*** EXTRACTED ENTRIES ***

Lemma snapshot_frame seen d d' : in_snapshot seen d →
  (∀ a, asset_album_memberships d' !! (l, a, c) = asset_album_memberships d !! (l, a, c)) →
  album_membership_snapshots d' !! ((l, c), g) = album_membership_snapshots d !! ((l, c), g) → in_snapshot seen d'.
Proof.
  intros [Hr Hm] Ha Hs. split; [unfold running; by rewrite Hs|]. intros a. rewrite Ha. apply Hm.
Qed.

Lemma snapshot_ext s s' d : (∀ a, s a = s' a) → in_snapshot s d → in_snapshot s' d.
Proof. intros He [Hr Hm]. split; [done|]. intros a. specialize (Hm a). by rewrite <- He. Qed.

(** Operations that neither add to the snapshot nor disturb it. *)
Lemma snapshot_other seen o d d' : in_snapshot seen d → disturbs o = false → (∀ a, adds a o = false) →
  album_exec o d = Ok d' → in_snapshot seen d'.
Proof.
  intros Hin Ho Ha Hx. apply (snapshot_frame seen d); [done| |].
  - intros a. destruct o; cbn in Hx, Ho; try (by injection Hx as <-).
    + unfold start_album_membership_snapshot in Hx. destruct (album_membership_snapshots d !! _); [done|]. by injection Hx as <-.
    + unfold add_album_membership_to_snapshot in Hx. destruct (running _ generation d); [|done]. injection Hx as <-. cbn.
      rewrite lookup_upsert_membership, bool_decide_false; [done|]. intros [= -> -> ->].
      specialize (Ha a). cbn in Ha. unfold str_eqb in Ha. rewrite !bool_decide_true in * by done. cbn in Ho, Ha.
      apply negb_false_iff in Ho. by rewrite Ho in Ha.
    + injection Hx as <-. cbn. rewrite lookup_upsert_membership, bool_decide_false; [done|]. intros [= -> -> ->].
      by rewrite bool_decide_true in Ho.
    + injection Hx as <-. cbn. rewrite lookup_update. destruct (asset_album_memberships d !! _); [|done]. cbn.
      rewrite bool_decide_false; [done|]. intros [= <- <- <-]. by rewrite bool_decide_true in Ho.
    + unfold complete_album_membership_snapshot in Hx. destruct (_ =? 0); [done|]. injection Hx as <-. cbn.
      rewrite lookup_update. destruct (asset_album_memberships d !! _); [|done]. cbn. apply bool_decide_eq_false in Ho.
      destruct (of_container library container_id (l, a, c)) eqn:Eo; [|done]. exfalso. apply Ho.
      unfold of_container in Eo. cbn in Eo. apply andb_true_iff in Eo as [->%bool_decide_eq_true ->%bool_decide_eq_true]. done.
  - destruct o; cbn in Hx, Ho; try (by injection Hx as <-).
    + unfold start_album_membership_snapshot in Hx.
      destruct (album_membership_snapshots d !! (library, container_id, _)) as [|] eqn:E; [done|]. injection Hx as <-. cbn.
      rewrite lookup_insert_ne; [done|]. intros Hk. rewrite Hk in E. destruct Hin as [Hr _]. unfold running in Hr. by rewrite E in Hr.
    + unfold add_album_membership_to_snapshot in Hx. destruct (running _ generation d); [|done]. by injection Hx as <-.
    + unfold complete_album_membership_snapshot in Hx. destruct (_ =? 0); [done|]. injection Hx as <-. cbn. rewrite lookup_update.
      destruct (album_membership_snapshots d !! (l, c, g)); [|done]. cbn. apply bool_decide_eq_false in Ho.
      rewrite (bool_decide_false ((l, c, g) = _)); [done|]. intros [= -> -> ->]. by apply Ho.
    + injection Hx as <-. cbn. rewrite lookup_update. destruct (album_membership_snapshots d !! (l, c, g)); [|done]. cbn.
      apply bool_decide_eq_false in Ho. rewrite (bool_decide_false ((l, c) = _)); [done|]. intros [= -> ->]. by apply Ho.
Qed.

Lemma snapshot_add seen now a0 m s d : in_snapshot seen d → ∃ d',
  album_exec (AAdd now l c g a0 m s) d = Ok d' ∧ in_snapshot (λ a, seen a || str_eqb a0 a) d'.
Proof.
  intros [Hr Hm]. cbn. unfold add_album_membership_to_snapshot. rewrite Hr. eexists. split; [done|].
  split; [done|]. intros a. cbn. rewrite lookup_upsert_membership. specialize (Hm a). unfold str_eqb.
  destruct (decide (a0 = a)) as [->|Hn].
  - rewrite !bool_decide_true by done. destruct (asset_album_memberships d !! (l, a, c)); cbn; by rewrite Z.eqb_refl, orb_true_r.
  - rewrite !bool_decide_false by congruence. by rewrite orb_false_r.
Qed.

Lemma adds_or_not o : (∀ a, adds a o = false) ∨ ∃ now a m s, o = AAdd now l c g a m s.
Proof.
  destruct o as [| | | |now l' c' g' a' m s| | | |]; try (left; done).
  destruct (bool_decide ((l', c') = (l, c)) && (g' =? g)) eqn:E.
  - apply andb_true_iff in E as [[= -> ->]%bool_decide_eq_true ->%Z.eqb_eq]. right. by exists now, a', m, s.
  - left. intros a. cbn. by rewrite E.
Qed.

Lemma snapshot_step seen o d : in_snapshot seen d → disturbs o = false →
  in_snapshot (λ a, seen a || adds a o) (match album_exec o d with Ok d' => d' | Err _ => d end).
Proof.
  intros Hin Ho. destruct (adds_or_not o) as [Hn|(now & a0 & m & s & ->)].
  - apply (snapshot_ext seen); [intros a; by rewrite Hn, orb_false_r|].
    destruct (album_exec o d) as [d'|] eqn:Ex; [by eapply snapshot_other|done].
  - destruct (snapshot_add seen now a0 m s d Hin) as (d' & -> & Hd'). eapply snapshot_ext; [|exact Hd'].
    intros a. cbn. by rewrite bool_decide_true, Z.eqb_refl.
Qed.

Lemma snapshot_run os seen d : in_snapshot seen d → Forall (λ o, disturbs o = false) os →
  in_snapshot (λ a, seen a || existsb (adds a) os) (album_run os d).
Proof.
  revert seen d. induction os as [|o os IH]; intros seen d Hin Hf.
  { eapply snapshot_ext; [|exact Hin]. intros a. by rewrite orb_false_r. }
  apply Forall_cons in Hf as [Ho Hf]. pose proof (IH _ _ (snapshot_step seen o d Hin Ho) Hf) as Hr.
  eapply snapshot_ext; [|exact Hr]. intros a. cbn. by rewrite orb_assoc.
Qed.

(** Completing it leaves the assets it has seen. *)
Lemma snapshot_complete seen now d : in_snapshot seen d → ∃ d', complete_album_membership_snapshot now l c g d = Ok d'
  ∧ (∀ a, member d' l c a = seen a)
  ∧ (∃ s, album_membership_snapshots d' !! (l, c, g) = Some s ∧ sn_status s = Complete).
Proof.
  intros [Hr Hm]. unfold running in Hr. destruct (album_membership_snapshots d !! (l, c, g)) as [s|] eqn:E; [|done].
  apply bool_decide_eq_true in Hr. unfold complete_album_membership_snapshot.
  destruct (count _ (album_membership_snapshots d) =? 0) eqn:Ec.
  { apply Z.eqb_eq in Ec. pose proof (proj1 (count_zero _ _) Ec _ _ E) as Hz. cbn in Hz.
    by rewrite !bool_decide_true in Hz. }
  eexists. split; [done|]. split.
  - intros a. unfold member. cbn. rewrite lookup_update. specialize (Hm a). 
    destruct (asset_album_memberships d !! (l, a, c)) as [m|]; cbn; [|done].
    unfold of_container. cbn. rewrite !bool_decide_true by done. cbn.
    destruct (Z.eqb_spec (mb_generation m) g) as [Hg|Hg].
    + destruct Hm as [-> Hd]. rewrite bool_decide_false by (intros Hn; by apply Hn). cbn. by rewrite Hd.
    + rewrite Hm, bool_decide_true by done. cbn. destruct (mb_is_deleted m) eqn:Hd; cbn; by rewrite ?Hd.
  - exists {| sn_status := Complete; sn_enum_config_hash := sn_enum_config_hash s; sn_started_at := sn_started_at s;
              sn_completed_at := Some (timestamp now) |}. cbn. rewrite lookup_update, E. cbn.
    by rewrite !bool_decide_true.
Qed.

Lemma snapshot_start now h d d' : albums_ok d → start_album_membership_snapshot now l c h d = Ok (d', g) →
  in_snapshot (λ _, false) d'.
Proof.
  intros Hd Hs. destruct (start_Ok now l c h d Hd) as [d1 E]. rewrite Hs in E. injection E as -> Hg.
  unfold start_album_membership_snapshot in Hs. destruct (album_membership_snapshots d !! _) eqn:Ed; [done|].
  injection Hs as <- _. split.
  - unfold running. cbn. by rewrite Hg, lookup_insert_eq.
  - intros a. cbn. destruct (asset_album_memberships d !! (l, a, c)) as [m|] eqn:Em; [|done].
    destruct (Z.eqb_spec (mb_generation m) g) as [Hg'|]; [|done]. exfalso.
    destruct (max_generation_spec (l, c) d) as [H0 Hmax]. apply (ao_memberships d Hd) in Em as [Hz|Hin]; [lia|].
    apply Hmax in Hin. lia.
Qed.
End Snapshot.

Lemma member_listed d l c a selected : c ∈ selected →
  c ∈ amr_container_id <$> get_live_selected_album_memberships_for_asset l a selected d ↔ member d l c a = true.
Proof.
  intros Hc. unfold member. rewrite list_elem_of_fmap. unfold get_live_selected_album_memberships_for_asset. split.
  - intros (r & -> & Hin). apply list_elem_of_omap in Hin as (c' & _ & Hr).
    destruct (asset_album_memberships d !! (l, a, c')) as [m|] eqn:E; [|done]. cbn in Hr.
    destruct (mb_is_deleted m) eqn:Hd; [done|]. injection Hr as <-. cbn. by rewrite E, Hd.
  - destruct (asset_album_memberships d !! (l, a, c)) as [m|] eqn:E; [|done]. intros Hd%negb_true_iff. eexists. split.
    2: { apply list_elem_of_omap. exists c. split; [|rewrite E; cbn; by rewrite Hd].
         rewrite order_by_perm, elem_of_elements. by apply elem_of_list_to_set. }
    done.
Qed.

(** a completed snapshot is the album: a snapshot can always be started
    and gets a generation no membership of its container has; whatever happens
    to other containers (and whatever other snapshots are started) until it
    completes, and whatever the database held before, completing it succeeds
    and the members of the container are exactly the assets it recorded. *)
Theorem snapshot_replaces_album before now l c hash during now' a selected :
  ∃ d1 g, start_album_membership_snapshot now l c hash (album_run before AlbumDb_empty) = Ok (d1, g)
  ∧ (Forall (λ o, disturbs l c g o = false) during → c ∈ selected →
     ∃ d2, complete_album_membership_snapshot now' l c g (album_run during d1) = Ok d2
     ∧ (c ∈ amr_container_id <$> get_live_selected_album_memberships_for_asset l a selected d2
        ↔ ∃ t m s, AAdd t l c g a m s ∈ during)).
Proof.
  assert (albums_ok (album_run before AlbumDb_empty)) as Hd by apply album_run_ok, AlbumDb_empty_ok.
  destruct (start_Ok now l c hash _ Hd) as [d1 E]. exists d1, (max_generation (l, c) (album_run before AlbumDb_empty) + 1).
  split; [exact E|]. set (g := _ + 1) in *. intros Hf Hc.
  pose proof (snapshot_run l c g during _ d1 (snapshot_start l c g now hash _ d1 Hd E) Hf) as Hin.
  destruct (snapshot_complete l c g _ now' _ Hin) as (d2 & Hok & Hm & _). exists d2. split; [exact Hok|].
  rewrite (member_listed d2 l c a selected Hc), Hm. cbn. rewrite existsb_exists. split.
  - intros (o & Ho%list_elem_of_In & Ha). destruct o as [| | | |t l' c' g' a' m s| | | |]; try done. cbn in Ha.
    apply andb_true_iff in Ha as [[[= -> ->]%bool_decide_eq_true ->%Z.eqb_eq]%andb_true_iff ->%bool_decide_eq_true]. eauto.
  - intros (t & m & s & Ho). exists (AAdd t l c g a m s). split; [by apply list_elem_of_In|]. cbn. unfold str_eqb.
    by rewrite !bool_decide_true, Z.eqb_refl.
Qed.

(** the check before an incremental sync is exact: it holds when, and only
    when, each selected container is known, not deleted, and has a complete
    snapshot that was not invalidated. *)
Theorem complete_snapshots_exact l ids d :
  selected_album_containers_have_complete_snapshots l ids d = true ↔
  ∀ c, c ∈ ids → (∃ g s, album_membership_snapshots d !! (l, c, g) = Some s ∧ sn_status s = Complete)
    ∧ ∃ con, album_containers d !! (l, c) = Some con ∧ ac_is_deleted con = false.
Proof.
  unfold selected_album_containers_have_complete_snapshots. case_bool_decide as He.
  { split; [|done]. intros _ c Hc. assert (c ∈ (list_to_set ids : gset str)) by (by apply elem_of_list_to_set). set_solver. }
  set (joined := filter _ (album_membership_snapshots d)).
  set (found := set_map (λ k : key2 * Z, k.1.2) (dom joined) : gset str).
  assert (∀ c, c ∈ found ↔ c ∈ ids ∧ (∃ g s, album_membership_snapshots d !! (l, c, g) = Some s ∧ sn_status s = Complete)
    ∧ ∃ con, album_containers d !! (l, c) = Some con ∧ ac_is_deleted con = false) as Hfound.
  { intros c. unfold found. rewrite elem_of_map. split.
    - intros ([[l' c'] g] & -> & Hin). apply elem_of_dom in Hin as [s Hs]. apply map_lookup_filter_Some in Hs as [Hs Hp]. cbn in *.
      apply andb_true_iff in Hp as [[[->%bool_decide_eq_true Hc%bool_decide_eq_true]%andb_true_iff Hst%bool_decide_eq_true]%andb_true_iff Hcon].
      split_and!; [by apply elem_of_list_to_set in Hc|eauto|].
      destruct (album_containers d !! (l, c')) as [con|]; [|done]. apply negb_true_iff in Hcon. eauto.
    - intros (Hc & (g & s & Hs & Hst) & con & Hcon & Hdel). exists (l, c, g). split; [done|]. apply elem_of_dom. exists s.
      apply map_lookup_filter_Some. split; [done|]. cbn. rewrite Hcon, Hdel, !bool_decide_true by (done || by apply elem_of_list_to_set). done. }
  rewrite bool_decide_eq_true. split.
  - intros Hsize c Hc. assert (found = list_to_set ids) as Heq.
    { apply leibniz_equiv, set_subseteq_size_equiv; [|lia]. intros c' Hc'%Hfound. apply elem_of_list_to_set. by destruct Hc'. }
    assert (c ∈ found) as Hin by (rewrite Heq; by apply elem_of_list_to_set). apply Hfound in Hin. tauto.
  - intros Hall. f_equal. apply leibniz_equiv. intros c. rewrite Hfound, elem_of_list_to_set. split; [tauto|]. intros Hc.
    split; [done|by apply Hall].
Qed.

*** End of EXTRACTED ENTRIES ***

Give back the records word for word. Start at the first line, end at the line containing "(∀ a, asset_album_memberships", and include both.

● **EXERCISE OUTPUT**
Lemma snapshot_frame seen d d' : in_snapshot seen d →
  (∀ a, asset_album_memberships d' !! (l, a, c) = asset_album_memberships d !! (l, a, c)) →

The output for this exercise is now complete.